题记:
在内蒙古开马场的三年,我天天都在和草原上的牧民打交道。"有人的地方就有江湖",草原也不例外。我经常会问不同的人,这片草原上,谁玩马玩的最好?基本上每次都会得到相同的答案——班四。听上去像是一个汉族人。我会再问:"比蒙古人还厉害?""哎呀,蒙古人没有不服气的",大家都这样肯定的回答我。在我的概念里,蒙古人是天生的马背民族,从小接触马、骑马,马上的技术按理说比牧区的汉族同胞要更精湛。可是,"班四"这个名字的出现,让我对自己先前的判断产生了怀疑。我很多次和老村长提及,有机会一定要亲自登门拜访,看看"班四"到底是何方神圣,让蒙古人都能心服口服。直到2019年的11月,趁着不忙的时候,怀着崇敬的心情,终于踏上了这次"朝圣之路"。
——马场主,2019.11
雪天登门不到腊月,西拉木伦河畔马场已是一片银装。难得闲时,有幸和马场主一行人等同去拜访听闻许久的草原传奇人物——班四。克什克腾旗大雪纷飞,我们找了一辆帕杰罗,冒雪赶往班四家中。
有些事情付出很久却无能为力,雪却只用一夜的时间就让世界重新变得洁白。在我看不出区别的那片白茫茫的道路两旁,三哥侃侃而谈,他出生自哪个村子,谁家搬了地方,以及班四英勇近乎于神的技术,那些如溪水般缓缓流泻的记忆把我从被空调热风包裹的昏昏欲睡中拽醒。
三哥是个老马倌了,他和班四曾是同一片草原上的邻居,班四的传说三哥全知道。得知我们要来,三哥自告奋勇带领我们找路进去。听说他已经十年没有见过班四了,我心里暗暗打鼓,十年没有见过的邻居,雪天登门,这合适吗?
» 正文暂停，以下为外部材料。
(* ===== verification/Budget.v ===== *)
(** * The run budget, src/eco_runtime/budget.py

    [BudgetLedger] accounts one run's spending against the limits of its plan.
    Its methods are state-passing functions that return the ledger after the
    call and the call's result; the clock, Python's [time.monotonic], is an
    argument, in nanoseconds.  An [InputByteReservation] is an object of its
    own with a [_finished] flag; [BudgetWorld] holds a ledger with every
    reservation object handed out so far, so that a client can use any of them
    in any order and more than once.

    The plan is a JSON record that [validate_record] accepted.  The ledger reads
    the fields of [PlanFields]; that a valid plan has them, with the bounds the
    schema gives them, is the law [run_plan_valid_fields]. *)

From S2P Require Import Prelude Json Digest.

Record Limits : Type := {
  maxDurationSeconds : Z; maxModelRequests : Z; maxToolRequests : Z;
  maxInputBytes : Z; maxOutputBytes : Z; maxTotalTokens : Z; maxCostMicrousd : Z;
}.

Record PlanFields : Type := {
  pf_run_id : string;
  pf_limits : Limits;
  pf_inputs : list Z;     (* the byteLength of each input *)
}.

Definition int_in (lo hi : Z) (k : string) (o : list (string * json)) : option Z :=
  match jget k o with
  | JInt z => if (lo <=? z) && (z <=? hi) then Some z else None
  | _ => None
  end.

Definition limits_of (b : list (string * json)) : option Limits :=
  d ← int_in 1 86400 "maxDurationSeconds" b;
  m ← int_in 1 1000 "maxModelRequests" b;
  t ← int_in 0 10000 "maxToolRequests" b;
  i ← int_in 1 1073741824 "maxInputBytes" b;
  o ← int_in 1 1073741824 "maxOutputBytes" b;
  k ← int_in 1 10000000 "maxTotalTokens" b;
  c ← int_in 0 1000000000000 "maxCostMicrousd" b;
  Some {| maxDurationSeconds := d; maxModelRequests := m; maxToolRequests := t;
          maxInputBytes := i; maxOutputBytes := o; maxTotalTokens := k; maxCostMicrousd := c |}.

Definition input_length (j : json) : option Z :=
  match j with
  | JObj o => match jget "byteLength" o with
              | JInt z => if 0 <=? z then Some z else None
              | _ => None
              end
  | _ => None
  end.

(** [plan["metadata"]["runId"]], [plan["spec"]["budget"]] and the byte lengths of
    [plan["spec"]["inputs"]]. *)
Definition plan_fields (plan : json) : option PlanFields :=
  match plan with
  | JObj o =>
      match jget "metadata" o, jget "spec" o with
      | JObj m, JObj s =>
          match jget "runId" m, jget "budget" s, jget "inputs" s with
          | JStr r, JObj b, JArr l =>
              lim ← limits_of b;
              ins ← mapM input_length l;
              Some {| pf_run_id := r; pf_limits := lim; pf_inputs := ins |}
          | _, _, _ => None
          end
      | _, _ => None
      end
  | _ => None
  end.

(** [validate_record] on run plans. *)
Class RunPlanValidation : Type := {
  run_plan_valid : json → bool;
  run_plan_valid_fields : ∀ plan, run_plan_valid plan = true → is_Some (plan_fields plan);
}.

(** ** The ledger *)

Record BudgetLedger : Type := {
  bl_run_id : string;
  bl_plan_digest : string;
  bl_limits : Limits;
  bl_started_at : Z;
  bl_tool_requests : Z;
  bl_input_bytes : Z;
  bl_reserved_input_bytes : Z;
  bl_next_reservation_id : Z;
  bl_input_reservations : gmap Z Z;
  bl_output_bytes : Z;
  bl_model_requests : Z;
  bl_total_tokens : Z;
  bl_cost_microusd : Z;
}.

Definition budget_error (code : string) : py_error := RuntimeBudgetError code.

Definition zsum (l : list Z) : Z := foldr Z.add 0 l.

(** [BudgetLedger.__init__] *)
Definition new_ledger `{Crypto} `{RunPlanValidation} (plan : json) (clock : Z)
  : result BudgetLedger :=
  raise ContractValidationError when (negb (run_plan_valid plan)) else
  match plan_fields plan with
  | None => Err KeyError
  | Some f =>
      let input_bytes := zsum (pf_inputs f) in
      raise (budget_error "ECO_BUDGET_EXHAUSTED") when
        (input_bytes >? maxInputBytes (pf_limits f)) else
      Ok {| bl_run_id := pf_run_id f; bl_plan_digest := semantic_digest plan;
            bl_limits := pf_limits f; bl_started_at := clock; bl_tool_requests := 0;
            bl_input_bytes := input_bytes; bl_reserved_input_bytes := 0;
            bl_next_reservation_id := 1; bl_input_reservations := ∅; bl_output_bytes := 0;
            bl_model_requests := 0; bl_total_tokens := 0; bl_cost_microusd := 0 |}
  end.

(** The fields a method assigns. *)
Definition set_input (b : BudgetLedger) (input reserved next : Z) (rs : gmap Z Z) : BudgetLedger :=
  {| bl_run_id := bl_run_id b; bl_plan_digest := bl_plan_digest b; bl_limits := bl_limits b;
     bl_started_at := bl_started_at b; bl_tool_requests := bl_tool_requests b;
     bl_input_bytes := input; bl_reserved_input_bytes := reserved;
     bl_next_reservation_id := next; bl_input_reservations := rs;
     bl_output_bytes := bl_output_bytes b; bl_model_requests := bl_model_requests b;
     bl_total_tokens := bl_total_tokens b; bl_cost_microusd := bl_cost_microusd b |}.
Definition set_tool_requests (b : BudgetLedger) (n : Z) : BudgetLedger :=
  {| bl_run_id := bl_run_id b; bl_plan_digest := bl_plan_digest b; bl_limits := bl_limits b;
     bl_started_at := bl_started_at b; bl_tool_requests := n;
     bl_input_bytes := bl_input_bytes b; bl_reserved_input_bytes := bl_reserved_input_bytes b;
     bl_next_reservation_id := bl_next_reservation_id b;
     bl_input_reservations := bl_input_reservations b;
     bl_output_bytes := bl_output_bytes b; bl_model_requests := bl_model_requests b;
     bl_total_tokens := bl_total_tokens b; bl_cost_microusd := bl_cost_microusd b |}.
Definition set_model (b : BudgetLedger) (model output tokens cost : Z) : BudgetLedger :=
  {| bl_run_id := bl_run_id b; bl_plan_digest := bl_plan_digest b; bl_limits := bl_limits b;
     bl_started_at := bl_started_at b; bl_tool_requests := bl_tool_requests b;
     bl_input_bytes := bl_input_bytes b; bl_reserved_input_bytes := bl_reserved_input_bytes b;
     bl_next_reservation_id := bl_next_reservation_id b;
     bl_input_reservations := bl_input_reservations b;
     bl_output_bytes := output; bl_model_requests := model;
     bl_total_tokens := tokens; bl_cost_microusd := cost |}.

(** [_check_duration_locked] *)
Definition duration_exhausted (b : BudgetLedger) (now : Z) : bool :=
  now - bl_started_at b >? maxDurationSeconds (bl_limits b) * 1000000000.

Definition reserve_tool_request (b : BudgetLedger) (now : Z) : BudgetLedger * result Z :=
  if duration_exhausted b now then (b, Err (budget_error "ECO_DURATION_EXHAUSTED"))
  else if bl_tool_requests b >=? maxToolRequests (bl_limits b)
  then (b, Err (budget_error "ECO_TOOL_BUDGET_EXHAUSTED"))
  else (set_tool_requests b (bl_tool_requests b + 1),
        Ok (maxInputBytes (bl_limits b) - bl_input_bytes b - bl_reserved_input_bytes b)).

Record InputByteReservation : Type := {
  r_id : Z; r_byte_count : Z; r_finished : bool;
}.
Definition finish (r : InputByteReservation) : InputByteReservation :=
  {| r_id := r_id r; r_byte_count := r_byte_count r; r_finished := true |}.

Definition reserve_input_bytes (b : BudgetLedger) (now byte_count : Z)
  : BudgetLedger * result InputByteReservation :=
  if byte_count <? 0 then (b, Err ValueError)
  else if duration_exhausted b now then (b, Err (budget_error "ECO_DURATION_EXHAUSTED"))
  else if bl_input_bytes b + bl_reserved_input_bytes b + byte_count >? maxInputBytes (bl_limits b)
  then (b, Err (budget_error "ECO_INPUT_BUDGET_EXHAUSTED"))
  else
    let reservation_id := bl_next_reservation_id b in
    (set_input b (bl_input_bytes b) (bl_reserved_input_bytes b + byte_count) (reservation_id + 1)
               (<[reservation_id := byte_count]> (bl_input_reservations b)),
     Ok {| r_id := reservation_id; r_byte_count := byte_count; r_finished := false |}).

Definition release_input_reservation (b : BudgetLedger) (reservation_id : Z)
  : BudgetLedger * result unit :=
  match bl_input_reservations b !! reservation_id with
  | None => (b, Err (budget_error "ECO_BUDGET_RESERVATION_INVALID"))
  | Some byte_count =>
      (set_input b (bl_input_bytes b) (bl_reserved_input_bytes b - byte_count)
                 (bl_next_reservation_id b) (delete reservation_id (bl_input_reservations b)),
       Ok tt)
  end.

Definition commit_input_reservation (b : BudgetLedger) (reservation_id actual_byte_count : Z)
  : BudgetLedger * result unit :=
  if actual_byte_count <? 0 then (b, Err ValueError)
  else
    match bl_input_reservations b !! reservation_id with
    | None => (b, Err (budget_error "ECO_BUDGET_RESERVATION_INVALID"))
    | Some reserved =>
        if actual_byte_count >? reserved
        then (b, Err (budget_error "ECO_INPUT_BUDGET_EXHAUSTED"))
        else
          (set_input b (bl_input_bytes b + actual_byte_count) (bl_reserved_input_bytes b - reserved)
                     (bl_next_reservation_id b) (delete reservation_id (bl_input_reservations b)),
           Ok tt)
    end.

Definition consume_input_bytes (b : BudgetLedger) (now byte_count : Z)
  : BudgetLedger * result unit :=
  if byte_count <? 0 then (b, Err ValueError)
  else if duration_exhausted b now then (b, Err (budget_error "ECO_DURATION_EXHAUSTED"))
  else if bl_input_bytes b + bl_reserved_input_bytes b + byte_count >? maxInputBytes (bl_limits b)
  then (b, Err (budget_error "ECO_INPUT_BUDGET_EXHAUSTED"))
  else (set_input b (bl_input_bytes b + byte_count) (bl_reserved_input_bytes b)
                  (bl_next_reservation_id b) (bl_input_reservations b), Ok tt).

Definition consume_model_usage (b : BudgetLedger) (now output_bytes tokens cost_microusd : Z)
  : BudgetLedger * result unit :=
  if (output_bytes <? 0) || (tokens <? 0) || (cost_microusd <? 0) then (b, Err ValueError)
  else if duration_exhausted b now then (b, Err (budget_error "ECO_DURATION_EXHAUSTED"))
  else
    let model := bl_model_requests b + 1 in
    let output := bl_output_bytes b + output_bytes in
    let tokens := bl_total_tokens b + tokens in
    let cost := bl_cost_microusd b + cost_microusd in
    if model >? maxModelRequests (bl_limits b)
    then (b, Err (budget_error "ECO_MODEL_BUDGET_EXHAUSTED"))
    else if output >? maxOutputBytes (bl_limits b)
    then (b, Err (budget_error "ECO_OUTPUT_BUDGET_EXHAUSTED"))
    else if tokens >? maxTotalTokens (bl_limits b)
    then (b, Err (budget_error "ECO_TOKEN_BUDGET_EXHAUSTED"))
    else if cost >? maxCostMicrousd (bl_limits b)
    then (b, Err (budget_error "ECO_COST_BUDGET_EXHAUSTED"))
    else (set_model b model output tokens cost, Ok tt).

(** ** [snapshot] *)

Record BudgetSnapshot : Type := {
  s_run_id : string; s_plan_digest : string; s_tool_requests : Z; s_input_bytes : Z;
  s_reserved_input_bytes : Z; s_output_bytes : Z; s_model_requests : Z; s_total_tokens : Z;
  s_cost_microusd : Z;
}.
Definition snapshot (b : BudgetLedger) : BudgetSnapshot :=
  {| s_run_id := bl_run_id b; s_plan_digest := bl_plan_digest b;
     s_tool_requests := bl_tool_requests b; s_input_bytes := bl_input_bytes b;
     s_reserved_input_bytes := bl_reserved_input_bytes b; s_output_bytes := bl_output_bytes b;
     s_model_requests := bl_model_requests b; s_total_tokens := bl_total_tokens b;
     s_cost_microusd := bl_cost_microusd b |}.

(** ** [InputByteReservation.commit] and [.release] *)

Definition reservation_commit (b : BudgetLedger) (r : InputByteReservation) (actual : Z)
  : BudgetLedger * InputByteReservation * result unit :=
  if r_finished r then (b, r, Err (budget_error "ECO_BUDGET_RESERVATION_USED"))
  else
    match commit_input_reservation b (r_id r) actual with
    | (b', Ok tt) => (b', finish r, Ok tt)
    | (b', Err e) => (b', r, Err e)
    end.

Definition reservation_release (b : BudgetLedger) (r : InputByteReservation)
  : BudgetLedger * InputByteReservation * result unit :=
  if r_finished r then (b, r, Ok tt)
  else
    match release_input_reservation b (r_id r) with
    | (b', Ok tt) => (b', finish r, Ok tt)
    | (b', Err e) => (b', r, Err e)
    end.

(** ** A ledger and the reservations handed out *)

Record BudgetWorld : Type := { w_ledger : BudgetLedger; w_reservations : list InputByteReservation }.

Inductive budget_op : Type :=
| ReserveTool (now : Z)
| ReserveInput (now byte_count : Z)
| Commit (i : nat) (actual : Z)          (* on the i-th reservation object *)
| Release (i : nat)
| ConsumeInput (now byte_count : Z)
| ConsumeModel (now output_bytes tokens cost_microusd : Z).

Definition call (w : BudgetWorld) (o : budget_op) : BudgetWorld * result unit :=
  let keep {A} (x : BudgetLedger * result A) : BudgetWorld * result unit :=
    ({| w_ledger := x.1; w_reservations := w_reservations w |},
     match x.2 with Ok _ => Ok tt | Err e => Err e end) in
  let on i (f : InputByteReservation → BudgetLedger * InputByteReservation * result unit) :=
    match w_reservations w !! i with
    | None => (w, Err KeyError)
    | Some r => let x := f r in
                ({| w_ledger := x.1.1; w_reservations := <[i := x.1.2]> (w_reservations w) |}, x.2)
    end in
  match o with
  | ReserveTool now => keep (reserve_tool_request (w_ledger w) now)
  | ReserveInput now n =>
      match reserve_input_bytes (w_ledger w) now n with
      | (b, Ok r) => ({| w_ledger := b; w_reservations := w_reservations w ++ [r] |}, Ok tt)
      | (b, Err e) => ({| w_ledger := b; w_reservations := w_reservations w |}, Err e)
      end
  | Commit i actual => on i (fun r => reservation_commit (w_ledger w) r actual)
  | Release i => on i (reservation_release (w_ledger w))
  | ConsumeInput now n => keep (consume_input_bytes (w_ledger w) now n)
  | ConsumeModel now out tok cost => keep (consume_model_usage (w_ledger w) now out tok cost)
  end.

Definition budget_calls (w : BudgetWorld) (l : list budget_op) : BudgetWorld :=
  foldl (fun w o => (call w o).1) w l.

Definition world_of (b : BudgetLedger) : BudgetWorld := {| w_ledger := b; w_reservations := [] |}.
八几年,在这片草原上,班四的名字可谓无人不知,无人不晓。北到锡盟31团,南到围场,西到正蓝旗,班马倌都名声在外。有关班四驯马的故事也早已飘至草原的每个角落,时间长了,故事也就成了传说,无人没听说过他空手抓生个子的功夫,唯有发自内心的崇拜,碰杯定要下挪三分,有什么忙都会搭把手。
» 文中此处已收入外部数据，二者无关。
(** What a call that returned normally spends. *)
Definition op_tools (o : budget_op) : Z := match o with ReserveTool _ => 1 | _ => 0 end.
Definition op_input (o : budget_op) : Z :=
  match o with Commit _ a => a | ConsumeInput _ n => n | _ => 0 end.
Definition op_model (o : budget_op) : Z := match o with ConsumeModel _ _ _ _ => 1 | _ => 0 end.
Definition op_output (o : budget_op) : Z := match o with ConsumeModel _ n _ _ => n | _ => 0 end.
Definition op_tokens (o : budget_op) : Z := match o with ConsumeModel _ _ n _ => n | _ => 0 end.
Definition op_cost (o : budget_op) : Z := match o with ConsumeModel _ _ _ n => n | _ => 0 end.

(** A counter that each call changes by exactly what it spends. *)
Definition counts (counter : BudgetLedger → Z) (charge : budget_op → Z) : Prop :=
  ∀ w o, counter (w_ledger (call w o).1)
         = counter (w_ledger w) + (if is_ok (call w o).2 then charge o else 0).

Lemma counts_calls counter charge w l :
  counts counter charge →
  counter (w_ledger (budget_calls w l)) = counter (w_ledger w) + zsum (map charge (accepted w l)).
Proof.
  intros Hc. revert w. induction l as [|o l IH]; intros w; simpl; [lia|].
  unfold budget_calls in *. rewrite IH, Hc, map_app, zsum_app.
  destruct (is_ok _); simpl; lia.
Qed.

Ltac counts :=
  intros w o; destruct o; simpl;
  unfold reserve_tool_request, reserve_input_bytes, reservation_commit, reservation_release,
    commit_input_reservation, release_input_reservation, consume_input_bytes, consume_model_usage;
  repeat case_match; simplify_eq/=; try lia.

Lemma counts_tools : counts bl_tool_requests op_tools.
Proof. counts. Qed.
Lemma counts_input : counts bl_input_bytes op_input.
Proof. counts. Qed.
Lemma counts_model : counts bl_model_requests op_model.
Proof. counts. Qed.
Lemma counts_output : counts bl_output_bytes op_output.
Proof. counts. Qed.
Lemma counts_tokens : counts bl_total_tokens op_tokens.
Proof. counts. Qed.
Lemma counts_cost : counts bl_cost_microusd op_cost.
Proof. counts. Qed.
Lemma call_limits w o : bl_limits (w_ledger (call w o).1) = bl_limits (w_ledger w).
Proof.
  destruct o; simpl;
    unfold reserve_tool_request, reserve_input_bytes, reservation_commit, reservation_release,
      commit_input_reservation, release_input_reservation, consume_input_bytes,
      consume_model_usage; repeat case_match; simplify_eq/=; done.
Qed.
Lemma calls_limits w l : bl_limits (w_ledger (budget_calls w l)) = bl_limits (w_ledger w).
Proof.
  induction l as [|o l IH] using rev_ind; [done|]. by rewrite budget_calls_snoc, call_limits.
Qed.

(** ** Claims *)

Section Claims.
Context `{Crypto} `{RunPlanValidation}.

(** [C18] The budget is never exceeded: whatever the calls, the counters of
    the snapshot stay between zero and the plan's limits, input already read
    plus input reserved fits in the input limit, and the reserved total is the
    sum of the reservations still open. *)
Theorem budget_never_exceeded plan clock b l :
  new_ledger plan clock = Ok b →
  let w := budget_calls (world_of b) l in
  let s := snapshot (w_ledger w) in
  let limits := bl_limits b in
  0 ≤ s_tool_requests s ≤ maxToolRequests limits ∧
  0 ≤ s_model_requests s ≤ maxModelRequests limits ∧
  0 ≤ s_output_bytes s ≤ maxOutputBytes limits ∧
  0 ≤ s_total_tokens s ≤ maxTotalTokens limits ∧
  0 ≤ s_cost_microusd s ≤ maxCostMicrousd limits ∧
  0 ≤ s_input_bytes s ∧ 0 ≤ s_reserved_input_bytes s ∧
  s_input_bytes s + s_reserved_input_bytes s ≤ maxInputBytes limits ∧
  s_reserved_input_bytes s = zsum (map open_bytes (w_reservations w)).
Proof.
  intros Hb. pose proof (budget_calls_inv _ _ _ l Hb) as Hw. cbv zeta.
  change (bl_limits b) with (bl_limits (w_ledger (world_of b))).
  rewrite <- (calls_limits (world_of b) l).
  pose proof (open_bytes_nonneg _ Hw) as Hn. rewrite <- (bi_reserved _ Hw) in Hn.
  destruct Hw. simpl. split_and!; try done; lia.
Qed.

(** Accounting is exact: each counter is its initial value plus what
    the calls that returned normally spent; a refused call spends nothing. *)
Theorem budget_exact_accounting b l :
  let s := snapshot (w_ledger (budget_calls (world_of b) l)) in
  let spent := accepted (world_of b) l in
  s_tool_requests s = bl_tool_requests b + zsum (map op_tools spent) ∧
  s_input_bytes s = bl_input_bytes b + zsum (map op_input spent) ∧
  s_model_requests s = bl_model_requests b + zsum (map op_model spent) ∧
  s_output_bytes s = bl_output_bytes b + zsum (map op_output spent) ∧
  s_total_tokens s = bl_total_tokens b + zsum (map op_tokens spent) ∧
  s_cost_microusd s = bl_cost_microusd b + zsum (map op_cost spent).
Proof.
  simpl. split_and!.
  - apply (counts_calls _ _ (world_of b)), counts_tools.
  - apply (counts_calls _ _ (world_of b)), counts_input.
  - apply (counts_calls _ _ (world_of b)), counts_model.
  - apply (counts_calls _ _ (world_of b)), counts_output.
  - apply (counts_calls _ _ (world_of b)), counts_tokens.
  - apply (counts_calls _ _ (world_of b)), counts_cost.
Qed.

(** A reservation is good for one use: while it is open, releasing it
    and committing any amount up to its size succeed, whatever happened to the
    budget or the clock since; once it is closed, another commit is refused
    and another release changes nothing. *)
Theorem reservation_used_once plan clock b l i r :
  new_ledger plan clock = Ok b →
  w_reservations (budget_calls (world_of b) l) !! i = Some r →
  let w := budget_calls (world_of b) l in
  if r_finished r then
    (∀ a, call w (Commit i a) = (w, Err (RuntimeBudgetError "ECO_BUDGET_RESERVATION_USED"))) ∧
    call w (Release i) = (w, Ok tt)
  else
    (∀ a, 0 ≤ a ≤ r_byte_count r → (call w (Commit i a)).2 = Ok tt ∧
       w_reservations (call w (Commit i a)).1 !! i = Some (finish r)) ∧
    (call w (Release i)).2 = Ok tt ∧
    w_reservations (call w (Release i)).1 !! i = Some (finish r).
Proof.
  intros Hb Hi w. pose proof (budget_calls_inv _ _ _ l Hb) as Hw. fold w in Hi, Hw.
  destruct (bi_handle _ Hw i r Hi) as (_ & Hn & E).
  pose proof (lookup_lt_Some _ _ _ Hi) as Hlt. simpl. rewrite Hi.
  unfold reservation_commit, reservation_release.
  destruct (r_finished r) eqn:Ef.
  - simpl. rewrite list_insert_id by done. by destruct w.
  - unfold commit_input_reservation, release_input_reservation. rewrite E. simpl. split.
    + intros a Ha. destruct (a <? 0) eqn:E1; [breflect; lia|].
      destruct (a >? r_byte_count r) eqn:E2; [breflect; lia|]. simpl.
      by rewrite list_lookup_insert_eq.
    + by rewrite list_lookup_insert_eq.
Qed.
End Claims.

(** ** A concrete ledger *)

Definition example_plan : json :=
  JObj [("metadata", JObj [("runId", JStr "run-1")]);
        ("spec", JObj
          [("inputs", JArr [JObj [("byteLength", JInt 10)]; JObj [("byteLength", JInt 5)]]);
           ("budget", JObj
             [("maxDurationSeconds", JInt 60); ("maxModelRequests", JInt 2);
              ("maxToolRequests", JInt 1); ("maxInputBytes", JInt 100);
              ("maxOutputBytes", JInt 50); ("maxTotalTokens", JInt 1000);
              ("maxCostMicrousd", JInt 500)])])].
Definition fields_validation : RunPlanValidation :=
  {| run_plan_valid p := bool_decide (is_Some (plan_fields p));
     run_plan_valid_fields p := bool_decide_eq_true_1 _ |}.
#[local] Existing Instance Checksum.crypto.
#[local] Existing Instance fields_validation.
Definition example_ledger : BudgetLedger :=
  match new_ledger example_plan 0 with
  | Ok b => b
  | Err _ => {| bl_run_id := EmptyString; bl_plan_digest := EmptyString;
                bl_limits := {| maxDurationSeconds := 0; maxModelRequests := 0;
                  maxToolRequests := 0; maxInputBytes := 0; maxOutputBytes := 0;
                  maxTotalTokens := 0; maxCostMicrousd := 0 |};
                bl_started_at := 0; bl_tool_requests := 0; bl_input_bytes := 0;
                bl_reserved_input_bytes := 0; bl_next_reservation_id := 0;
                bl_input_reservations := ∅; bl_output_bytes := 0; bl_model_requests := 0;
                bl_total_tokens := 0; bl_cost_microusd := 0 |}
  end.
Definition example_ops : list budget_op :=
  [ReserveInput 1 40; ReserveTool 2; ReserveInput 3 60; Commit 0 30; ReserveTool 4;
   ReserveInput 5 20; ConsumeModel 6 10 500 400; ConsumeModel 7 10 500 400].

Lemma budget_never_exceeded_witness :
  s_input_bytes (snapshot (w_ledger (budget_calls (world_of example_ledger) example_ops)))
  + s_reserved_input_bytes (snapshot (w_ledger (budget_calls (world_of example_ledger) example_ops)))
  ≤ maxInputBytes (bl_limits example_ledger).
Proof.
  pose proof (budget_never_exceeded example_plan 0 example_ledger example_ops) as Hw.
  apply Hw. vm_compute. reflexivity.
Defined.

Lemma reservation_used_once_witness :
  call (budget_calls (world_of example_ledger) example_ops) (Commit 0 1)
    = (budget_calls (world_of example_ledger) example_ops,
       Err (RuntimeBudgetError "ECO_BUDGET_RESERVATION_USED")) ∧
  (call (budget_calls (world_of example_ledger) example_ops) (Commit 1 20)).2 = Ok tt.
Proof.
  pose proof (reservation_used_once example_plan 0 example_ledger example_ops 0
                {| r_id := 1; r_byte_count := 40; r_finished := true |}) as H0.
  pose proof (reservation_used_once example_plan 0 example_ledger example_ops 1
                {| r_id := 2; r_byte_count := 20; r_finished := false |}) as H1.
  assert (new_ledger example_plan 0 = Ok example_ledger) as Hn by (vm_compute; reflexivity).
  destruct (H0 Hn ltac:(vm_compute; reflexivity)) as [C0 _].
  destruct (H1 Hn ltac:(vm_compute; reflexivity)) as [C1 _].
  split; [exact (C0 1)|]. apply (C1 20). vm_compute. by split.
Defined.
从柏油路拐上被厚厚白雪覆盖的砂石路,短短30公里进村的路程,开了1个多小时。一路上没有车辙的痕迹,全是新雪。司机是个年轻小伙子,没拿我们当客人,反倒当成了兄弟,蛮横地玩了一路雪地越野。屁股连番几次从车座上跃起,脑袋险些撞上车顶。下车后发现,我紧紧抓住把手的手指上已握出一道红印。趁着晃荡的功夫,三哥讲了另外一个故事:有一回班四去蓝旗办事,正赶上蓝旗那达慕,他在朋友的自作主张之下"被报了名"。当时距比赛开始只有2小时了,一共30个人比赛,班四排第29,贴上白色的号码布,一窝蜂地跟着众人在慌乱中做了热身。参加那达慕,需要经过一段长时间严格又专业的吊马,怎么可能有像班四这样毫无准备就来参赛的?可是谁知道他竟然稀里糊涂跑出个第二名,底下的人连冠军都不顾了,不停地喊"克旗的马厉害,克旗的马厉害"。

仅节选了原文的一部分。